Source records

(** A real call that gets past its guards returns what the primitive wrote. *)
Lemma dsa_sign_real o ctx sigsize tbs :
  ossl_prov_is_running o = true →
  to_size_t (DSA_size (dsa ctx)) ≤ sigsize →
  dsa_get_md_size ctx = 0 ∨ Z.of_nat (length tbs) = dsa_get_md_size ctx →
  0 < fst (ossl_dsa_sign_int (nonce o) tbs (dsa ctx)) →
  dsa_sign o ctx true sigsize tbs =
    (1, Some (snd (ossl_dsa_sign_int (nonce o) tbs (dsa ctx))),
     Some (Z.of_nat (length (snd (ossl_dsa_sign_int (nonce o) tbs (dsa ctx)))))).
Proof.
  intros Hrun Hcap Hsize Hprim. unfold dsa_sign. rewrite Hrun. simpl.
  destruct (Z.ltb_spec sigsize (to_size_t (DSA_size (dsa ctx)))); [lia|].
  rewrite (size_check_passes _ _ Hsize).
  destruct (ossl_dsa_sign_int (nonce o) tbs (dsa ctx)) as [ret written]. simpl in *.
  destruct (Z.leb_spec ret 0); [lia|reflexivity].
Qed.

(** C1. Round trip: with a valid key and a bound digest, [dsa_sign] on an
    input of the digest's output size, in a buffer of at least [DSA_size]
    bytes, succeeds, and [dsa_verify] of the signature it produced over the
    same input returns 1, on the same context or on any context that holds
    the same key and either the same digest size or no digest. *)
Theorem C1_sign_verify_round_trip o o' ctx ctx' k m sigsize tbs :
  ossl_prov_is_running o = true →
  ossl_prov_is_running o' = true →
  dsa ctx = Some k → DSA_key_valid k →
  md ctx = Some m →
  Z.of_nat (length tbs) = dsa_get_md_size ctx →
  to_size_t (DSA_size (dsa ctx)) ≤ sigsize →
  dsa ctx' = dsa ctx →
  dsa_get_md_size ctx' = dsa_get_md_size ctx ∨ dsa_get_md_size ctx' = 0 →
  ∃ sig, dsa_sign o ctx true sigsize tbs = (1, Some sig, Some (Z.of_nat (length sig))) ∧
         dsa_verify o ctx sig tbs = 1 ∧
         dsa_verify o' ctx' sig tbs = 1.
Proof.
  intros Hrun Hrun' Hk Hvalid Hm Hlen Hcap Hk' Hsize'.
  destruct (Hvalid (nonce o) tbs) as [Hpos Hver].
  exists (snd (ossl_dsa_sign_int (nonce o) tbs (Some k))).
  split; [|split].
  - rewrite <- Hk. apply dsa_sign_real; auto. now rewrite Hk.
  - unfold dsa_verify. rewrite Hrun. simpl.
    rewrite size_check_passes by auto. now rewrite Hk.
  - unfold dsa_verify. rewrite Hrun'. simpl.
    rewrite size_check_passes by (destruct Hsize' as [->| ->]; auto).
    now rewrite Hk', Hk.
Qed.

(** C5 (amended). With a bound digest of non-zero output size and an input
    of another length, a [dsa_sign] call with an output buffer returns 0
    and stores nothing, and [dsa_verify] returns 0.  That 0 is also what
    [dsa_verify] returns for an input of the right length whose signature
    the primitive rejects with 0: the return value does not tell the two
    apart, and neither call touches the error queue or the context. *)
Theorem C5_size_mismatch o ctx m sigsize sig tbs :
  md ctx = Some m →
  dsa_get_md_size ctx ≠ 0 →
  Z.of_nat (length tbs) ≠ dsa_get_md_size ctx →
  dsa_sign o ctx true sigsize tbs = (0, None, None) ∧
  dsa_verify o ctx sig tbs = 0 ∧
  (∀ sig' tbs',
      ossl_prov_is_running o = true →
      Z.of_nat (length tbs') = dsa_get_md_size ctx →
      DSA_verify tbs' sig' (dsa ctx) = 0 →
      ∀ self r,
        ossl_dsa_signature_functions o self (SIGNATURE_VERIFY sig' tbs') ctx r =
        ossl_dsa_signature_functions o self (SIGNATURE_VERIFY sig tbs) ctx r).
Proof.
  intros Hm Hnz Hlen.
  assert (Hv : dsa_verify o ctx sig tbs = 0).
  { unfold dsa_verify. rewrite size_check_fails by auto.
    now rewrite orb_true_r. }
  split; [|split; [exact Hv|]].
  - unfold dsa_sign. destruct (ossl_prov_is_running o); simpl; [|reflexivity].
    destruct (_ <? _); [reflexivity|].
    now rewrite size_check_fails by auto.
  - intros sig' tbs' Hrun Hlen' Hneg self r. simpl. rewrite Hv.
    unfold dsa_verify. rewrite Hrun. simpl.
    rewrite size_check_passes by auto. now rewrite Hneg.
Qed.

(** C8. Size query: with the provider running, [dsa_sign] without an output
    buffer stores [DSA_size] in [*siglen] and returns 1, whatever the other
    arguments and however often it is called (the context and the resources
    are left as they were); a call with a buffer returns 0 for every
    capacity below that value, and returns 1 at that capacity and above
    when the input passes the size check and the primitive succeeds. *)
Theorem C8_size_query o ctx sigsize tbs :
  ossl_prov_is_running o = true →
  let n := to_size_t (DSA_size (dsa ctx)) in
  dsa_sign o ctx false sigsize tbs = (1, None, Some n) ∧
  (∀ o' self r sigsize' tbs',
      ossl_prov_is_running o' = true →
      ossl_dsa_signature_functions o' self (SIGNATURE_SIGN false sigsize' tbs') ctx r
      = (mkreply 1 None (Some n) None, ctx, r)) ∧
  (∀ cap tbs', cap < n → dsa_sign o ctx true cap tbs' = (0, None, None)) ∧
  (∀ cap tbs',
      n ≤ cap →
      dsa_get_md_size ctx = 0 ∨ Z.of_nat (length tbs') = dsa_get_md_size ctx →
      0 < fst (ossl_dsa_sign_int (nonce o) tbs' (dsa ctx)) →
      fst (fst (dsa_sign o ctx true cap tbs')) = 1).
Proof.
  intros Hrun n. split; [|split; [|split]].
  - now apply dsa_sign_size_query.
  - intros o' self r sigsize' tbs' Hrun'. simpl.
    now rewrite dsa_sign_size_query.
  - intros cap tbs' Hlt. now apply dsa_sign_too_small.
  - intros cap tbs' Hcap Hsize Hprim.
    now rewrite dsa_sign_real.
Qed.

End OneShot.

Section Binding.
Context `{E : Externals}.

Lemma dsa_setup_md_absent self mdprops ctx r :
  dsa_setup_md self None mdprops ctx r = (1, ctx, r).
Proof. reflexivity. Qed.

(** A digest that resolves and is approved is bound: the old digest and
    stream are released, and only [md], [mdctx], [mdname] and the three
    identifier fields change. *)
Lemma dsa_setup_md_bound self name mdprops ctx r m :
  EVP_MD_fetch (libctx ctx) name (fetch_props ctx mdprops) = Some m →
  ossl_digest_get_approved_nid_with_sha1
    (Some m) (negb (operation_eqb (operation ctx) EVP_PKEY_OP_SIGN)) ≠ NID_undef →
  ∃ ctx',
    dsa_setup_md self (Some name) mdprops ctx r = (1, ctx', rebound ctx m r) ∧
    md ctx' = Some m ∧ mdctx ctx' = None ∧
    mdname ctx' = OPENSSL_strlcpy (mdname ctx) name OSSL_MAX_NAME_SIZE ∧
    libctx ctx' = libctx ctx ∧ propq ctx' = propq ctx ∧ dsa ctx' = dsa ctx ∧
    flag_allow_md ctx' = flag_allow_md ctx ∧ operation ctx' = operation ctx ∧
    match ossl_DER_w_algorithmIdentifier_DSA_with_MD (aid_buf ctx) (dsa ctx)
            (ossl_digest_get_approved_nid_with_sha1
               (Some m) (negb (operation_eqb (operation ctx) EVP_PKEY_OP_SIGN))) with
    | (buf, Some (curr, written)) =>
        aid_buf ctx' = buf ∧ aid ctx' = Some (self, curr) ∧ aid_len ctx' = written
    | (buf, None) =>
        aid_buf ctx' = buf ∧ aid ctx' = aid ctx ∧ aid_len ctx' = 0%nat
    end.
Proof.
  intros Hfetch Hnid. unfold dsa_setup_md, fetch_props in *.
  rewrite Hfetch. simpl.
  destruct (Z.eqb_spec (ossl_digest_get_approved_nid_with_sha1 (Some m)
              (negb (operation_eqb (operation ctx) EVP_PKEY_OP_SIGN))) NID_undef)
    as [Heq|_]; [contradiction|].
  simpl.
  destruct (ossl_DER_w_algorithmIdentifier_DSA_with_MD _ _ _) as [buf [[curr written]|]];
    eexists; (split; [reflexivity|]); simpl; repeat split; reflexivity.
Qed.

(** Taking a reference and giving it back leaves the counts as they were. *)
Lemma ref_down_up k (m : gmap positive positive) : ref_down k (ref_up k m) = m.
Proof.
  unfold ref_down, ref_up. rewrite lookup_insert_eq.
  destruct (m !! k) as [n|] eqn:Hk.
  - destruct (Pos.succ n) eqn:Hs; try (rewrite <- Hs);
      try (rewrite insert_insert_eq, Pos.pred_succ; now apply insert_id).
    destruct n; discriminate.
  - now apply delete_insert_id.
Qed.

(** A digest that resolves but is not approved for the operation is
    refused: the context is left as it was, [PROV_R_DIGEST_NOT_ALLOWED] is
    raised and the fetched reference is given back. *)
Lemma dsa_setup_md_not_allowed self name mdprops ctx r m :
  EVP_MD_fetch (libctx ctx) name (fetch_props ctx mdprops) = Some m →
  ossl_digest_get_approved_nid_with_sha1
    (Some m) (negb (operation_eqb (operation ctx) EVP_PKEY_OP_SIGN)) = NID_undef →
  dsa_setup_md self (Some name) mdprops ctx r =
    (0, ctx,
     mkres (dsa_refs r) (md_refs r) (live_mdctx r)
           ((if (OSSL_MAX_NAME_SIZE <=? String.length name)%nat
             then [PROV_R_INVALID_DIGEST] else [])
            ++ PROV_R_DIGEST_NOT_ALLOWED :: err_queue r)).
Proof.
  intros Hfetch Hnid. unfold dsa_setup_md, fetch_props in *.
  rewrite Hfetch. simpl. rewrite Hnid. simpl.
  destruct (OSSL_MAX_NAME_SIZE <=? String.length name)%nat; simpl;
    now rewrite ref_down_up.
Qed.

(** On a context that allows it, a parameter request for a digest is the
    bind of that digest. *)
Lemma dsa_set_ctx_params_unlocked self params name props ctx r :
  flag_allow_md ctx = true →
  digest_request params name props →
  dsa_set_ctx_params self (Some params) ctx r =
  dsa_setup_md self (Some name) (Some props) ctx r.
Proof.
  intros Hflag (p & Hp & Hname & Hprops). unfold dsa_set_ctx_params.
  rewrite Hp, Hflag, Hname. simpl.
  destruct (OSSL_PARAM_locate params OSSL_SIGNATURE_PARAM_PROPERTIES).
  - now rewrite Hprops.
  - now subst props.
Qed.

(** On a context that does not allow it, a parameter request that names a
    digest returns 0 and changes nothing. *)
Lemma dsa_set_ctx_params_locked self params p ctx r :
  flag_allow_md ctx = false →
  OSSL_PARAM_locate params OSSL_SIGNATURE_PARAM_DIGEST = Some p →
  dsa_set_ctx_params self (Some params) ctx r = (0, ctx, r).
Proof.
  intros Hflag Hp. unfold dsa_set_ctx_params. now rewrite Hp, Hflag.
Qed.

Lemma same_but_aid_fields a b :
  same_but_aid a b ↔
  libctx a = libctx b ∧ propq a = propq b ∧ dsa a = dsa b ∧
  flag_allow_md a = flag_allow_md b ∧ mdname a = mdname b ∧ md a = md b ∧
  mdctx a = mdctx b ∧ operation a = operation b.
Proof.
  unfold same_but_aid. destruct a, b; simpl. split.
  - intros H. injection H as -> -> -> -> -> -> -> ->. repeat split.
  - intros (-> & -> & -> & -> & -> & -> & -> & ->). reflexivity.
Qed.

...

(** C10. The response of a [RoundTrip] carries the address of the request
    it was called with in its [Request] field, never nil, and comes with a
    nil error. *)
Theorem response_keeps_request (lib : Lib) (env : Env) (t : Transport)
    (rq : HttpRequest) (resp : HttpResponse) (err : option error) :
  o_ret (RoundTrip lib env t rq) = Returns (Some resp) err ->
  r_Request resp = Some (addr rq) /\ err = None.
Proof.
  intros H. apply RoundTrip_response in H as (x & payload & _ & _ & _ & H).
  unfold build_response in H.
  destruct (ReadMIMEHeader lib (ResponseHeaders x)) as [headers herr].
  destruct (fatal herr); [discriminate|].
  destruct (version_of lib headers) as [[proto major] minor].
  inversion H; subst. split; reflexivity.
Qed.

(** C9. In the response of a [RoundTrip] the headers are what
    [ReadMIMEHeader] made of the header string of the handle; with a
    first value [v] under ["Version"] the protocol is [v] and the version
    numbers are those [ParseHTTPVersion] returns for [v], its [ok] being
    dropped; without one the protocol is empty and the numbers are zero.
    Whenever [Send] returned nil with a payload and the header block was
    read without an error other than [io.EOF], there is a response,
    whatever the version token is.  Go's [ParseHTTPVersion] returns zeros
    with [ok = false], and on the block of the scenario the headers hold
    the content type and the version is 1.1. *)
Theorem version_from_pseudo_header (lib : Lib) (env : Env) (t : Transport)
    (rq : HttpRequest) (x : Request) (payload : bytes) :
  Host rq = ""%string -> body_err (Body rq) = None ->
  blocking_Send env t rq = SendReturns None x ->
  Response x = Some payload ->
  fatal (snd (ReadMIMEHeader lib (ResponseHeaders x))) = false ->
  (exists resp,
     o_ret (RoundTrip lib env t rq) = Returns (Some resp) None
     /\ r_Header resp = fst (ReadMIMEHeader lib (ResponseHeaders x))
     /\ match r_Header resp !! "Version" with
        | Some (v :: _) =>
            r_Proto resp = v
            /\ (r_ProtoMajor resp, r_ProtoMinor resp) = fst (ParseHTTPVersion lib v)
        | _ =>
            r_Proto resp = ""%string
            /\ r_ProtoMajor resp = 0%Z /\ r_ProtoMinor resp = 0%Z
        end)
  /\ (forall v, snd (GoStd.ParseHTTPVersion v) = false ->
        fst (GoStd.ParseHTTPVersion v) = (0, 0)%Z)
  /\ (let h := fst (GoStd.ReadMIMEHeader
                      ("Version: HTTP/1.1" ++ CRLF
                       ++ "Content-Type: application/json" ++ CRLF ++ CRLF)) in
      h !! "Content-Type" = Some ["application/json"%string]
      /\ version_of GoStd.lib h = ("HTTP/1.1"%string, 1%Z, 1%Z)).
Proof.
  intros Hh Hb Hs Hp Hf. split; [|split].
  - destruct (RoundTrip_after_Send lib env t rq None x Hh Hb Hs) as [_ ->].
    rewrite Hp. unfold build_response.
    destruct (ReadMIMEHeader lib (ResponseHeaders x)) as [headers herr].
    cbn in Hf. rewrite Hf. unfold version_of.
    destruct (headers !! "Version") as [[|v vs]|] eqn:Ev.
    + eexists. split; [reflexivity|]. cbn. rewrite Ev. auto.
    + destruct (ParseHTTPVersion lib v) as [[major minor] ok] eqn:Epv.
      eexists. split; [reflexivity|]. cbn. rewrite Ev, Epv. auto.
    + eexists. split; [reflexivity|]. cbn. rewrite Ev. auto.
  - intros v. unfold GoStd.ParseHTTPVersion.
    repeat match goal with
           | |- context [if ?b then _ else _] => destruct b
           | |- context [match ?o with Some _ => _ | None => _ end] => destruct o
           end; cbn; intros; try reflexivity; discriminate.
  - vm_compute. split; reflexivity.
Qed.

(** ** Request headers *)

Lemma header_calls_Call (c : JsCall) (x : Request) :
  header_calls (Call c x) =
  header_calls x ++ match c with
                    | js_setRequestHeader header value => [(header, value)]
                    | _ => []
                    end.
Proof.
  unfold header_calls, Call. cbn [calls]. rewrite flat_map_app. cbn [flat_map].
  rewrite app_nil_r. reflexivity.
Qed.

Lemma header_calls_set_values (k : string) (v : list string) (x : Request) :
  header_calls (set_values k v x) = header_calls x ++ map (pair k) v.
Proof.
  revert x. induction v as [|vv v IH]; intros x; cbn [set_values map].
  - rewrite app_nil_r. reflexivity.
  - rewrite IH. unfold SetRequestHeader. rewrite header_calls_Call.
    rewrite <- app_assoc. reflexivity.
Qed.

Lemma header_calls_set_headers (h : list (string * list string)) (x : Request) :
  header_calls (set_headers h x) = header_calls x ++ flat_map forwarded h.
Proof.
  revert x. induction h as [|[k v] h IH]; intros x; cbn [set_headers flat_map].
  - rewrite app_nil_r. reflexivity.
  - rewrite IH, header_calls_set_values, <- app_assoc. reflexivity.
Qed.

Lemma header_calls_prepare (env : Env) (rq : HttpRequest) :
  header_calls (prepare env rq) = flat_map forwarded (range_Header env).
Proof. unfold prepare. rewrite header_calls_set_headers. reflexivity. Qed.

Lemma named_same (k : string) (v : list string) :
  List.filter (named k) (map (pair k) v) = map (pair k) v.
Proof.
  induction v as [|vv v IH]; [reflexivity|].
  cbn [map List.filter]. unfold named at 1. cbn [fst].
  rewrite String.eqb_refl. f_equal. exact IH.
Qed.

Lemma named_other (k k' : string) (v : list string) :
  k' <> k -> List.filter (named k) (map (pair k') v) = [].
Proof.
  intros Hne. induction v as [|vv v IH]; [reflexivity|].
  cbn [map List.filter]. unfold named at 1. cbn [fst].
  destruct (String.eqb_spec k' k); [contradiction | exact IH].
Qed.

--

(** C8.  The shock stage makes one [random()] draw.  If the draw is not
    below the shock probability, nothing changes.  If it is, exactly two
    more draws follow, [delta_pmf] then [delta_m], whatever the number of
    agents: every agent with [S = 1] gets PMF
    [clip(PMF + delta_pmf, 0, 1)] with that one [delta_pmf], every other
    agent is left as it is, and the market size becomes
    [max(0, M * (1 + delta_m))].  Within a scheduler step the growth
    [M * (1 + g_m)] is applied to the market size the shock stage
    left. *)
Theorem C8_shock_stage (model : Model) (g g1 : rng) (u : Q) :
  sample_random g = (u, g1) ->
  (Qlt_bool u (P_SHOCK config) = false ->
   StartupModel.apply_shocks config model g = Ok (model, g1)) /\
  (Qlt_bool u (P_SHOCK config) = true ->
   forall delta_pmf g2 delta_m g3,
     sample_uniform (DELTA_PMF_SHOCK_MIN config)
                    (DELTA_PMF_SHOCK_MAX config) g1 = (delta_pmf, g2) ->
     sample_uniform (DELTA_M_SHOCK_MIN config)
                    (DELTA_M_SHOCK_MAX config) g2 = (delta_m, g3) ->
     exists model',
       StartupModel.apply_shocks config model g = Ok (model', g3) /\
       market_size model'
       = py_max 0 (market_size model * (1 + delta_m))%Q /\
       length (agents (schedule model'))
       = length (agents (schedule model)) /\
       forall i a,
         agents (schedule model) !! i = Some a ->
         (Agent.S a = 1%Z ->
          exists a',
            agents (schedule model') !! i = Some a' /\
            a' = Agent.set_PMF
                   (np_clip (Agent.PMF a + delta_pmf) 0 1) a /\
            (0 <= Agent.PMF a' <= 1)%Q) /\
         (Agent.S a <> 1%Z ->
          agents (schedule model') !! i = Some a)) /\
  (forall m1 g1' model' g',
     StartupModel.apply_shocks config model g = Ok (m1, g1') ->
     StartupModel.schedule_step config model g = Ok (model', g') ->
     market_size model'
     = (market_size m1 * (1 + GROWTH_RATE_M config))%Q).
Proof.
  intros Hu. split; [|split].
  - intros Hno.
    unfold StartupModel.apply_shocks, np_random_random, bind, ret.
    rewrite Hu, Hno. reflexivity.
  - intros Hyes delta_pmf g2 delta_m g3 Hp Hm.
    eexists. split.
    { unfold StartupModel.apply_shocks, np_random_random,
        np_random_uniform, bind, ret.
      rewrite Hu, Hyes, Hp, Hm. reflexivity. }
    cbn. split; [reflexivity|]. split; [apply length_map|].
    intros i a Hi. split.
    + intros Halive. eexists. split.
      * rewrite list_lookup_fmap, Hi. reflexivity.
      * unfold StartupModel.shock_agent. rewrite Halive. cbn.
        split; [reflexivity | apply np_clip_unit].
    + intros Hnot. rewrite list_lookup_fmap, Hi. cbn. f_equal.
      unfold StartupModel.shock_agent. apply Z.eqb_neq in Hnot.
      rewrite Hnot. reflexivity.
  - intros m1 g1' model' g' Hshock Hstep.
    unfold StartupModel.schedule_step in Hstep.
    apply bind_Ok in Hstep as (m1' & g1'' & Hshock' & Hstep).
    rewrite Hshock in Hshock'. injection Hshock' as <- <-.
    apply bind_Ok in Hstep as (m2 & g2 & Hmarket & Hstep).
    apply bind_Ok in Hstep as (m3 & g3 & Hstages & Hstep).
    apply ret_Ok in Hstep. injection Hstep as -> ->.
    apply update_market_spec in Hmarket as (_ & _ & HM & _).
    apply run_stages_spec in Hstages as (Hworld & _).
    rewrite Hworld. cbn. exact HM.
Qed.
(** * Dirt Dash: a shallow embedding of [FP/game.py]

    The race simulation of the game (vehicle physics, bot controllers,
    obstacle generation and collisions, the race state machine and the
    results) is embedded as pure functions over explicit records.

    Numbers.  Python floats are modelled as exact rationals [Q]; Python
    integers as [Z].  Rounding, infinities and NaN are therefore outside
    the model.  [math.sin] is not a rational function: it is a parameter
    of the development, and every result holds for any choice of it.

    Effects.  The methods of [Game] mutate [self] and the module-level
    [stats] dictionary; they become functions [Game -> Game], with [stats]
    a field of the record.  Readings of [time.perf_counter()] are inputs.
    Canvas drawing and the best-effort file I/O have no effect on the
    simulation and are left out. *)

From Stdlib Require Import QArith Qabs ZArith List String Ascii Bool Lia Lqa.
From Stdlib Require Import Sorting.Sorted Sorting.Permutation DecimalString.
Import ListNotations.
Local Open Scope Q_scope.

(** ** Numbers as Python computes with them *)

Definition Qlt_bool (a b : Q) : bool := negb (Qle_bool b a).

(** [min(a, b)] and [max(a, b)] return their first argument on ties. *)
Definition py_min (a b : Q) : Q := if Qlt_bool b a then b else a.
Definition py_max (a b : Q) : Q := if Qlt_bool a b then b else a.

REQUIRED WORK:
Only the lines above from the line with "cbn in Hf. rewrite Hf. unfold version_of." to the line with "- intros v. unfold GoStd.ParseHTTPVersion.", those two lines included, should be reproduced exactly.

WRITTEN ANSWER:
    cbn in Hf. rewrite Hf. unfold version_of.
    destruct (headers !! "Version") as [[|v vs]|] eqn:Ev.
    + eexists. split; [reflexivity|]. cbn. rewrite Ev. auto.
    + destruct (ParseHTTPVersion lib v) as [[major minor] ok] eqn:Epv.
      eexists. split; [reflexivity|]. cbn. rewrite Ev, Epv. auto.
    + eexists. split; [reflexivity|]. cbn. rewrite Ev. auto.
  - intros v. unfold GoStd.ParseHTTPVersion.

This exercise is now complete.